In our analysis we used $\sqrt{s_{NN}}=62$ GeV and $\sqrt{s_{NN}}=39$ GeV Au + Au data recorded by PHENIX during the 2010 running period. We measured two-particle HBT correlation functions for ${\pi }^{+}{\pi }^{+}$ and ${\pi }^{-}{\pi }^{-}$ pairs. For the experimental construction of the correlation functions we used the usual event mixing method as described in Section III.B. in Reference [7]. It is well known that the in the longitudinal co-moving system (LCMS) the Bertsch-Pratt radii ($R_{\mathrm{o}ut},R_{\mathrm{s}ide},R_{\mathrm{l}ong}$) are of similar magnitude in $\sqrt{s_{NN}}=200$ GeV Au + Au collisions at RHIC [17]. This means that the Bose-Einstein correlation functions are approximately spherically symmetric in the LCMS frame. This was one of the reasons why we used the absolute value of the three-momentum difference in the LCMS frame for our one-dimensional relative momentum variable. In case of the 62 GeV dataset we used 8 average transverse mass ($m_T$) bins and 4 centrality ranges, while in case of the 39 GeV dataset we used 6 $m_T$ bins and 2 centrality ranges. We checked that the correlation functions of ${\pi }^{+}{\pi }^{+}$ and ${\pi }^{-}{\pi }^{-}$ pairs are consistent, so we combined the data. The aforementioned formula for the correlation function (Equation (2)) does not take into account the final-state Coulomb interaction. In our fits we incorporated that effect and also introduced a linear background. In all $m_T$ bins the fits described the measured correlation functions in a statistically acceptable manner.

In Figure 3 we present the resulting fit parameters (R, $\lambda$, $\alpha$) versus pair $m_T$, as well as an empirically found scaling parameter $\widehat{R}=R/(\lambda ·(1+\alpha ))$. We observe that most features of the 200 GeV results [18] are resembled by these low energy data. Just like in the 200 GeV case, we can observe a decrease in $\lambda$ values at small $m_T$ at both 62 and 39 GeV which may point to the increase of the halo fraction in that region. In case of a partial chiral $U_A\left(1\right)$ restoration, the in-medium mass of the ${\eta }^{\prime }$ meson could be modified [19] which then could lead to an increase in its yield. This effect would result in an increased number of halo pions in the small-$m_T$ region, and hence it could provide one explanation for our observation [20]. Of course there could be other effects [4] that would result in similar behavior of $\lambda$ so a precise measurement is important.

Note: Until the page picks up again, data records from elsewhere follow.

(** [process_backlog_of_sync_blocks]: a turn that goes on takes a block off the
    backlog, so a turn more than there are blocks is enough ([backlog_ends]). *)
Definition process_backlog_of_sync_blocks : eff node unit :=
  _ ← update (set_nd_backlog_scheduled false);
  full ← reads (fun s => Ok (too_many_in_progress s));
  if full : bool then mret tt
  else
    _ ← update (set_nd_suspend_fetching false);
    fuel ← reads (fun s => Ok (S (length (nd_received s) + length (nd_new_received s))));
    _ ← backlog_loop fuel;
    suspended ← reads (fun s => Ok (nd_suspend_fetching s));
    if suspended : bool then mret tt else trigger_fetch_sync_items_loop.

(** [process_block_during_sync] *)
Definition process_block_during_sync (b : block_message) : eff node unit :=
  _ ← update (fun s => set_nd_new_received (b :: nd_new_received s) s);
  trigger_process_backlog_of_sync_blocks.

(** ** Blocks and other messages in normal operation *)

(** [try { m } catch( fc::exception e ) { h }] *)
Definition catching {A} (m : eff node A) (h : error -> eff node A) : eff node A := fun s =>
  match m s with
  | (s, Err e) => if uncaught e then (s, Err e) else h e s
  | r => r
  end.

(** The block is pushed, unless it has been accepted before, and offered to the other
    peers; returned are the peers to disconnect. *)
Definition accept_block (now a : Z) (b : block_message) (message_hash : Z)
    : eff node (list Z * (closing_reason * closing_error)) :=
  recent ← reads (fun s => Ok (bool_decide (bm_block_id b ∈ nd_recent_blocks s)));
  validated_time ← (if recent : bool then mret 0
                    else
                      _ ← delegate_handles (bm_message b) false;
                      _ ← note_accepted (bm_block_id b);
                      mret now);
  let i := mk_item block_item message_hash in
  _ ← for_active (fun x p =>
        on_peer x (fun p => clear_old_inventory now
          (if bool_decide (is_Some (pr_advertised_to_us p !! i))
           then set_pr_last_time (bm_timestamp b) (set_pr_last_number (bm_block_num b) (set_pr_last_block (bm_block_id b) p))
           else p)));
  p ← get_peer a;
  _ ← broadcast (bm_message b) (mk_propagation now validated_time (pr_node_id p));
  _ ← update (fun s => set_nd_cache (block_accepted (nd_cache s)) s);
  reads (fun s =>
    Ok (if is_hard_fork_block (bm_block_num b) s
        then (filter (fun x => is_outdated (bm_block_num b) x.2 s = true) (active_peers s)).*1 else [],
        (upgrade_needed (bm_block_num b), told_reason (upgrade_needed (bm_block_num b))))).
(** Opening a database of more than a thousand records keeps a thousand, and of those
    the ones that have been seen the longest ago: what is dropped has been seen no
    earlier than anything kept. *)
Theorem open_drops_recent_peers m x y :
  (MAXIMUM_PEERDB_SIZE < length (load_entries m))%nat ->
  x ∈ pd_set (open_peer_db m) -> y ∈ load_entries m -> y ∉ pd_set (open_peer_db m) ->
  entry_seen x <= entry_seen y /\ length (pd_set (open_peer_db m)) = MAXIMUM_PEERDB_SIZE.
Proof.
  intros Hlen. unfold open_peer_db. rewrite (proj2 (Nat.ltb_lt _ _) Hlen). cbn [pd_set]. intros Hx Hy Hn.
  rewrite length_take, Nat.min_l by lia. split; [|done].
  pose proof (load_entries_sorted m) as Hs. rewrite <- (take_drop MAXIMUM_PEERDB_SIZE (load_entries m)) in Hs, Hy.
  apply elem_of_app in Hy as [?|Hy]; [done|]. exact (sorted_app_le _ _ x y Hs Hx Hy).
Qed.

(** ** The node, its client and the chain *)

Section client.
Context `{Crypto} `{BlockHash} `{FcNum} `{FcReal} `{!MarketEngine}.
Context (message_hash : client_message -> Z) (t : moment) (fresh : Z).
#[local] Existing Instance client_messages.
#[local] Existing Instance client_delegate.
Local Abbreviation node := (@node (client_messages message_hash) client).
#[local] Instance this_client : @NodeDelegate (client_messages message_hash) client := client_delegate message_hash t.
Implicit Types s : node.

(** What follows the handling of a block leaves the client alone. *)
Definition same_client (s s' : node) : Prop :=
  nd_delegate s' = nd_delegate s /\ nd_recent_blocks s' = nd_recent_blocks s.
#[local] Instance same_client_refl : Reflexive same_client.
Proof. done. Qed.
#[local] Instance same_client_trans : Transitive same_client.
Proof. intros s1 s2 s3 [] []. split; congruence. Qed.
Lemma same_client_update (f : node -> node) : (forall s, same_client s (f s)) -> keeps same_client (update f).
Proof. intros Hf s. apply Hf. Qed.

Ltac client_step :=
  match goal with
  | |- keeps _ (_ ≫= _) => apply (keeps_bind _); [|intros ?]
  | |- keeps _ (eff_each _ _) => apply (keeps_each _); intros ? _
  | |- keeps _ (eff_fold _ _ _) => apply (keeps_fold _); intros ? ? _
  | |- keeps _ (match ?x with _ => _ end) => destruct x
  | |- keeps _ (update _) => apply same_client_update; intros ?; repeat case_match; split; reflexivity
  | |- _ => solve [auto with keeps typeclass_instances]
  end.
Ltac client_frame := intros; cbv zeta; repeat client_step.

Moving on to the Lévy scale parameter we can see a decreasing behavior, and we can clearly observe a geometrical centrality dependence. In more central collisions, the R parameter (which is related to the physical size of the system) takes larger values. In case of the Lévy exponent $\alpha$ we can see that for all centrality and $m_T$ ranges the values are between 1 and 2 for both 39 and 62 GeV. The measured values are far from the Gaussian $\alpha =2$ case and also far from the conjectured $\alpha \le 0.5$ at the critical point. Although we have not seen an indication for critical behavior in neither the 62 GeV nor the 39 GeV measurements, we can not exclude these ranges from the critical point search because finite-size and finite-time effects can modify the picture immensely as discussed in Reference [21].

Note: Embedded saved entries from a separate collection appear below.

(** * Boxing match engine and move classifier: a shallow embedding

    The development follows [backend/game_logic.py] (the match engine),
    [backend/pose_detection.py] (the classifier behind the network API) and
    [pose-detection/pose_detector.py] (the standalone classifier).

    - Python [float] and numpy [float64] are IEEE 754 binary64 numbers.  They
      are modelled by [spec_float] with precision 53 and maximal exponent
      1024, with the correctly rounded operations of [SpecFloat].
    - Python [int] is [Z].
    - The [players] dictionary keeps its insertion order, and the engine
      iterates over it: it is an association list whose keys are distinct.
    - An exception that leaves a method leaves the mutations made so far in
      place: a computation returns an outcome together with the state reached.
    - Calls to the logger are not modelled. *)

From Stdlib Require Import ZArith List String Ascii Bool Lia.
From Stdlib Require Import Floats.SpecFloat.
Import ListNotations.

Local Open Scope string_scope.
Local Open Scope Z_scope.

(** ** Binary64 arithmetic *)

Definition float : Type := spec_float.

Module F64.

Definition prec : Z := 53.
Definition emax : Z := 1024.

(** Conversion of a Python [int] in an [int * float] product. *)
Definition of_int (n : Z) : float := binary_normalize prec emax n 0 false.

Definition mul : float -> float -> float := SFmul prec emax.
Definition add : float -> float -> float := SFadd prec emax.
Definition sub : float -> float -> float := SFsub prec emax.
Definition div : float -> float -> float := SFdiv prec emax.
Definition sqrt : float -> float := SFsqrt prec emax.
Definition abs : float -> float := SFabs.

(** The fused multiply-add [x * y + z]: the product is exact and the sum is
    rounded once. *)
Definition fma (x y z : float) : float :=
  match x, y with
  | S754_nan, _ | _, S754_nan => S754_nan
  | S754_infinity _, S754_zero _ | S754_zero _, S754_infinity _ => S754_nan
  | S754_infinity sx, S754_infinity sy
  | S754_infinity sx, S754_finite sy _ _
  | S754_finite sx _ _, S754_infinity sy => add (S754_infinity (xorb sx sy)) z
  | S754_zero sx, S754_zero sy
  | S754_zero sx, S754_finite sy _ _
  | S754_finite sx _ _, S754_zero sy => add (S754_zero (xorb sx sy)) z
  | S754_finite sx mx ex, S754_finite sy my ey =>
      match z with
      | S754_nan => S754_nan
      | S754_infinity _ => z
      | S754_zero _ => mul x y
      | S754_finite sz mz ez =>
          let ep := ex + ey in
          let e := Z.min ep ez in
          binary_normalize prec emax
            (cond_Zopp (xorb sx sy) (Zpos (fst (shl_align (mx * my) ep e)))
             + cond_Zopp sz (Zpos (fst (shl_align mz ez e))))
            e false
      end
  end.

(** [a < b], [a <= b], [a == b]; [a > b] is [ltb b a], [a >= b] is [leb b a]. *)
Definition ltb : float -> float -> bool := SFltb.
Definition leb : float -> float -> bool := SFleb.
Definition eqb : float -> float -> bool := SFeqb.
Definition gtb (a b : float) : bool := ltb b a.
Definition geb (a b : float) : bool := leb b a.

(** A decimal literal [num / den] denotes the binary64 number nearest to
    the quotient. *)
Definition literal (num den : Z) : float := div (of_int num) (of_int den).

Definition zero : float := S754_zero false.
Definition one : float := Eval vm_compute in of_int 1.
Definition f0_2 : float := Eval vm_compute in literal 2 10.
Definition f0_3 : float := Eval vm_compute in literal 3 10.
Definition f0_4 : float := Eval vm_compute in literal 4 10.
Definition f0_5 : float := Eval vm_compute in literal 5 10.
Definition f0_6 : float := Eval vm_compute in literal 6 10.
Definition f0_7 : float := Eval vm_compute in literal 7 10.
Definition f0_8 : float := Eval vm_compute in literal 8 10.
Definition f0_9 : float := Eval vm_compute in literal 9 10.

(** The signed integer [(-1)^s * m]. *)
Definition signed (s : bool) (m : positive) : Z := cond_Zopp s (Zpos m).

(** The integer part of [z * 2^e], rounded toward zero and toward minus
    infinity. *)
Definition scale_trunc (z e : Z) : Z :=
  if 0 <=? e then z * 2 ^ e else Z.quot z (2 ^ (- e)).

Definition scale_floor (z e : Z) : Z :=
  if 0 <=? e then z * 2 ^ e else Z.div z (2 ^ (- e)).

(** Python's [int(x)]: truncation toward zero; [None] on NaN and the
    infinities, where Python raises. *)
Definition trunc (x : float) : option Z :=
  match x with
  | S754_zero _ => Some 0
  | S754_finite s m e => Some (scale_trunc (signed s m) e)
  | S754_infinity _ | S754_nan => None
  end.


(** Python's truth value of a float: [x != 0.0]. *)
Definition truthy (x : float) : bool := negb (eqb x zero).

(** Python's builtin [min(a, b)]: [b] when [b < a], else [a]. *)
Definition min (a b : float) : float := if ltb b a then b else a.

(** The sign bit is clear (NaN has none). *)
Definition sign_clear (x : float) : bool :=
  match x with
  | S754_zero s | S754_infinity s | S754_finite s _ _ => negb s
  | S754_nan => true
  end.

(** A binary64 number: a float in canonical form within the exponent
    range. *)
Definition valid (x : float) : bool := valid_binary prec emax x.

(** A confidence of the data model: a binary64 number in the interval
    from 0 to 1. *)
Definition is_confidence (c : float) : bool :=
  valid c && leb zero c && leb c one.

End F64.

(** ** The match engine, [backend/game_logic.py] *)

Module GameLogic.

Inductive GameState := WAITING | PLAYING | PAUSED | FINISHED.

Inductive MoveType := JAB | CROSS | HOOK | UPPERCUT | BLOCK | DODGE | GUARD.

Definition GameState_eqb (a b : GameState) : bool :=
  match a, b with
  | WAITING, WAITING | PLAYING, PLAYING | PAUSED, PAUSED
  | FINISHED, FINISHED => true
  | _, _ => false
  end.

(** The values of the enumeration [MoveType]. *)
Definition MoveType_value (m : MoveType) : string :=
  match m with
  | JAB => "jab"
  | CROSS => "cross"
  | HOOK => "hook"
  | UPPERCUT => "uppercut"
  | BLOCK => "block"
  | DODGE => "dodge"
  | GUARD => "guard"
  end.

Definition all_moves : list MoveType :=
  [JAB; CROSS; HOOK; UPPERCUT; BLOCK; DODGE; GUARD].

(** [MoveType(value)]: the member whose value is equal to [value], and
    [None] where Python raises [ValueError]. *)
Definition MoveType_of_value (value : string) : option MoveType :=
  find (fun m => String.eqb (MoveType_value m) value) all_moves.

Record Player := mkPlayer {
  id : string;
  name : string;
  health : Z;
  score : Z;
  last_move : option string;
  last_move_time : option float;
  is_blocking : bool;
  is_dodging : bool
}.

(** [Player(id=player_id, name=name)] with the defaults of the dataclass. *)
Definition new_Player (player_id nm : string) : Player :=
  mkPlayer player_id nm 100 0 None None false false.

Definition set_health (h : Z) (p : Player) : Player :=
  mkPlayer (id p) (name p) h (score p) (last_move p) (last_move_time p)
           (is_blocking p) (is_dodging p).

Definition set_score (s : Z) (p : Player) : Player :=
  mkPlayer (id p) (name p) (health p) s (last_move p) (last_move_time p)
           (is_blocking p) (is_dodging p).

Definition set_last_move (m : option string) (p : Player) : Player :=
  mkPlayer (id p) (name p) (health p) (score p) m (last_move_time p)
           (is_blocking p) (is_dodging p).

Definition set_last_move_time (t : option float) (p : Player) : Player :=
  mkPlayer (id p) (name p) (health p) (score p) (last_move p) t
           (is_blocking p) (is_dodging p).

Definition set_is_blocking (b : bool) (p : Player) : Player :=
  mkPlayer (id p) (name p) (health p) (score p) (last_move p)
           (last_move_time p) b (is_dodging p).

Definition set_is_dodging (b : bool) (p : Player) : Player :=
  mkPlayer (id p) (name p) (health p) (score p) (last_move p)
           (last_move_time p) (is_blocking p) b.

Record GameAction := mkGameAction {
  player_id : string;
  move_type : string;
  confidence : float;
  timestamp : float
}.

(** *** The dictionary of players *)

Definition dict := list (string * Player).

Definition keys (d : dict) : list string := map fst d.
Definition values (d : dict) : list Player := map snd d.

Fixpoint dict_get (k : string) (d : dict) : option Player :=
  match d with
  | [] => None
  | (k', v) :: rest => if String.eqb k' k then Some v else dict_get k rest
  end.

Definition dict_mem (k : string) (d : dict) : bool :=
  match dict_get k d with Some _ => true | None => false end.

(** [d[k] = v]: an existing key keeps its place, a new key goes last. *)
Fixpoint dict_set (k : string) (v : Player) (d : dict) : dict :=
  match d with
  | [] => [(k, v)]
  | (k', v') :: rest =>
      if String.eqb k' k then (k', v) :: rest
      else (k', v') :: dict_set k v rest
  end.

(** [del d[k]]. *)
Definition dict_del (k : string) (d : dict) : dict :=
  filter (fun kv => negb (String.eqb (fst kv) k)) d.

We also show an empirically found scaling parameter, $\widehat{R}$. We observed that the Levy parameters ($\alpha$, R, $\lambda$) are strongly correlated and we tried to search for less correlated combinations of these parameters. We indeed found such a parameter, $\widehat{R}$. If this parameter is used as a fit parameter instead of R, the correlation coefficients for ($\widehat{R}$, $\lambda$) and ($\widehat{R}$, $\alpha$) are reduced substantially. Due to the reduction of the correlation the uncertainty of $\widehat{R}$ is also significantly reduced compared to that of R. What is even more interesting is the linear scaling of $1/\widehat{R}$ with $m_T$. The possible physical interpretation of this remarkable affine linear dependence of $1/\widehat{R}$ on $m_T$ is still unknown at the time of writing this paper.

In the near future we would like to explore further the energy and centrality dependence in $\sqrt{s_{NN}}=27$ GeV, 19 GeV and 15 GeV Au + Au collisions. We will also conduct a three-dimensional analysis to investigate the shape of the particle-emitting source in more detail.